Abstract
 
Faraday Technology, Inc. researches and develops advanced electrochemical technologies for edge and surface finishing of difficult to cut metallic and alloy materials, prominent in the medical industry, such as titanium (Ti), Ti-alloys, stainless steel and Ni-Ti alloys. This advanced finishing technology involves alternating non-steady state electric field pulses of reverse polarity between the work piece and tool, instead of the usual direct current.  Through the proper selection of the electric field parameters (e.g. electrochemical waveform), electrolyte hydrodynamic uniformity in the interelectrode gap can be maintained, improving metal removal rate and dimensional accuracy by removing heat, gas bubbles, and metal precipitation during the reverse and off-time in the presence of water based, neutral salt electrolytes (e.g. sodium chloride), unlike other finishing processes that work with highly acidic and toxic fluids.
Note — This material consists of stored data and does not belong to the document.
(** ** Loading the module *)

(** C8. When the first registration step fails, [PyInit__message] returns
    NULL, but the module is not released: the interpreter's slot still holds
    it with one reference, [PyUpb_ModuleDealloc] has not run, the storage
    arena is still allocated, and the cache calls find the module state. *)
Theorem PyInit__message_failure_keeps_module :
  exists w',
    PyInit__message containers_fail World0 = Ok (NULL, w') /\
    modules_by_index w' = Some 1 /\
    objects w' !! 1 =
      Some {| ob_refcnt := 1;
              ob_body := ModuleBody {| obj_cache := []; obj_cache_arena := 1;
                                       arena_type := NULL |} |} /\
    cache_of w' = Some [] /\
    1 ∈ live_arenas w' /\
    state_after (PyUpb_ObjCache_Add 4096 7 w') <> None.
Proof.
  eexists. split; [vm_compute; reflexivity|].
  split; [reflexivity|]. split; [vm_compute; reflexivity|].
  split; [vm_compute; reflexivity|]. split; [|vm_compute; discriminate].
  match goal with
  | |- ?x ∈ ?X => apply (bool_decide_unpack (x ∈ X)); vm_compute; exact I
  end.
Qed.

Lemma PyInit__message_failure_general r :
  descriptor_containers_ok r && descriptor_pool_ok r && descriptor_ok r &&
    (type_from_spec_ok r && module_add_object_ok r) = false ->
  exists w',
    PyInit__message r World0 = Ok (NULL, w') /\
    modules_by_index w' = Some 1 /\
    cache_of w' = Some [] /\
    1 ∈ live_arenas w' /\
    exists o, objects w' !! 1 = Some o /\ ob_refcnt o = 1.
Proof.
  destruct r as [[|] [|] [|] [|] [|]]; simpl; intros H; try discriminate H;
    (eexists; split; [vm_compute; reflexivity|];
     split; [reflexivity|]; split; [vm_compute; reflexivity|];
     split;
     [match goal with
      | |- ?x ∈ ?X => apply (bool_decide_unpack (x ∈ X)); vm_compute; exact I
      end
     | eexists; split; [vm_compute; reflexivity | reflexivity]]).
Qed.
(** * The [Dataset] class of [dataset/dataset.py]

    A shallow embedding of the exploratory-data-analysis wrapper around a
    pandas table, and proofs of the properties its specification states.

    Layout of the development:
    - pandas values (cells, Series, DataFrame) and the few pandas
      operations the class calls, as pure functions;
    - the object store: [self.data] and [self.features] are references to
      mutable frames, so that in-place mutation and copying are distinct;
    - the methods of [Dataset], in a state-and-exception monad over [self];
    - the external collaborators (CSV loader, scalers, row reductions, the
      OLS fit) as section variables;
    - [table], whose outcome is the lines it prints;
    - the theorems: those of the specification, then further properties
      of the methods.

    The pandas modelled is pandas 1.x: [Series.argmax] returns a
    position, [get_dummies] produces [uint8] columns, [df[label]] under a
    repeated label is a new frame.  The quotient that
    [under_represented_features] computes is a binary64 float
    ([PrimFloat]); p-values, which the code only compares, are exact
    rationals ([Qc]), [NaN] being [None]. *)

From Stdlib Require Import QArith Qcanon.
From Stdlib Require Import Floats Uint63.
From stdpp Require Import base decidable option list strings gmap numbers sorting pretty.
(** * RewardFlow distribution algorithm: the formulas of [formulas.js]

    A shallow embedding of [calculateWeightage], [calculateDistribution] and
    [getDistributionStats], and the properties of the specification that
    concern them.

    Numbers.  A JavaScript Number is modelled by [num]: an exact real number,
    or one of the three IEEE special values [NaN], [+Infinity], [-Infinity].
    Arithmetic on finite values is exact, and [Math.exp], [Math.log10] and
    [Math.log2] are the real functions: rounding, overflow and underflow of
    binary64 are not modelled, and there is one zero, unsigned (the sign of a
    zero could only show in a division by a [minBalance] of [-0]).  The
    special values arise and propagate as in IEEE 754: [x / 0], [log 0], the
    logarithm of a negative number, [Infinity - Infinity], [0 * Infinity], and
    every comparison with [NaN] is false.

    The properties stated on [num] are those that do not depend on rounding:
    orders are weak, sums are the accumulated ones of the code, products are
    associated as the code associates them, and a sum of shares is compared
    with 1 up to [rounding_allowance].  The formulas are embedded a second
    time on binary64 itself ([B64], on primitive floats, with the three
    [Math] functions as a parameter constrained by what ECMAScript fixes);
    that reading evaluates the code at concrete inputs and shows where a
    statement over the reals and the Numbers of the code part.

    Control.  A call completes normally with a value or abruptly with a thrown
    error ([completion]); [try ... catch] is [try_catch].  Nothing in the
    three functions throws on numbers, so every call completes normally; the
    properties say so where the specification speaks of failures.

    The demo.  The interactive session of [demo.js] that calls the three
    functions is embedded as well, as functions of the answers typed and of
    its two globals; what it prints is left out.  Its properties come after
    those of the formulas. *)

From Stdlib Require Import Reals Lra Lia Psatz List String Bool ZArith.
From Stdlib Require Import Permutation.
From Stdlib Require Floats.
Import ListNotations.

(** ** Numbers *)

Inductive num : Type :=
| NaN
| PInf
| NInf
| Fin (r : R).

Declare Scope js_scope.
Delimit Scope js_scope with js.
Bind Scope js_scope with num.

Module Num.

Local Open Scope R_scope.

Definition Rltb (a b : R) : bool := if Rlt_dec a b then true else false.
Definition Rleb (a b : R) : bool := if Rle_dec a b then true else false.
Further improvements in surface quality, such as decreasing surface roughness and reducing surface microdefects, are achieved by minimizing oxide film rehealing through a reduction of the oxygen concentration near the workpiece during the reverse period. The theoretical aspects of the advanced Faradayic process technology, results of particular interest to the medical field and an update of our accomplishments to date, as well as continuing work on hydrodynamics and electrically mediated process parameters will be presented in this paper.